Character Analysis
Tom’s your narrator. You can tell because he introduces himself that way and then proceeds to, well, narrate the play. He waxes poetic a lot about the nature of memory, the 1930s, glass, and actually things in general. He just likes to wax poetic. But Tom focuses on what ends up being the core of his character, his desire to get the hell out of town. Tom wants adventure, excitement, new experiences, new places; in short, the opposite of what he was getting working at the warehouse and living at home. He is also a reader and a writer, yet chastised by his mother for the former and eventually fired for the latter. Tom describes his current situation as imprisonment, and his frequent forays onto the fire "escape" are just about as coincidental as Laura similarity to her glass collection. He also uses the movies to briefly experience vicariously what he longs to have in his own life. So the question is...does he escape?
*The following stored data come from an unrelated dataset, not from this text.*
(** * update-employees: clean, validate, batch, upsert, weekly summary

    A shallow embedding of [scripts/update-employees.ts].

    Conventions of the embedding.
    - A JS string is a [string]: a sequence of 8-bit code units, read as the
      code points U+0000..U+00FF.  [trim] strips the members of WhiteSpace and
      LineTerminator in that range, [toLowerCase] lowers the letters of it.
    - Numbers are read twice.  In the run as a whole ([main], the store,
      the counts, the sums of the summary) a finite JS number is an exact
      rational [Q]: arithmetic is exact, and where the source can meet NaN
      or an infinity (the result of [Number(...)]) the value is an
      [option Q], [None] standing for every non-finite number.  In the
      module [IEEE] a number is an IEEE 754 double, with its rounding, its
      overflow, its two zeros, its infinities and NaN; [toBool], [toFloat2],
      [clean], [validate] and [weeklySummary] are embedded there once more,
      on rows of the declared type [Row].  What depends on the rounding of
      doubles (the two decimals of [hoursWorked], the bounds on the hours,
      the status of an entry at the threshold) is stated and proved there.
    - Array indices, lengths and the batch size are integers [Z]: [main] is
      embedded for an integer [BATCH_SIZE].  A second batcher,
      [toBatches_num], takes its size and its index as JS numbers (NaN, the
      infinities, fractions, the index added up exactly) and agrees with the
      first on integers.
    - [undefined] is [None] of an [option]; where a field is [string | null]
      and never undefined, [None] is [null] (said at the field).
    - The conversions of the runtime between strings and numbers
      ([Number(s)] and [n.toString()]) are parameters of the development.
    - A loop that may run for ever takes a [fuel] and answers [None] when the
      fuel runs out before the loop exits.
    - The store is not part of the script: its rows and its upsert follow the
      store contract of the specification.

    [main] is embedded from the parsed array on.  [profile] is embedded on
    arrays of objects, and the text of the summary file as [csv].  The
    loader, the files and the console lines the run writes, the timeout of a
    transaction and the release of the connection are left out. *)

From Stdlib Require Import List String Ascii Bool Arith ZArith QArith Qround Lia Lqa.
From Stdlib Require Import SpecFloat.
Import ListNotations.

Local Open Scope string_scope.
Tom reveals at the end of the play that he could never shake off the memory of Laura. He seems to feel guilty at having left her behind; but he never says anything about his mother! Which brings up the whole topic of Tom’s interaction with these women. Although he doesn’t seem to understand the nature of her secret world the way Jim does, Tom at least recognizes that Laura has a secret world to begin with. And he clearly cares very deeply for her, struck with guilt and self-loathing when he breaks her glass animals with his coat. Amanda, on the other hand, he’s not so chummy with. In fact, he calls her a witch at one point. You could even say she’s the one to really drive him away.
There’s also the issue of the missing father. Tom frequently comments on the fact that he is similar to his father – willing to abandon the family and never come back. He almost seems to use this as an excuse, a sort of it’s-in-my-genes kind of thing when he tells his plan to Jim. Whether or not Tom can be criticized on moral grounds for abandoning the family is open to debate. And we’re all ears.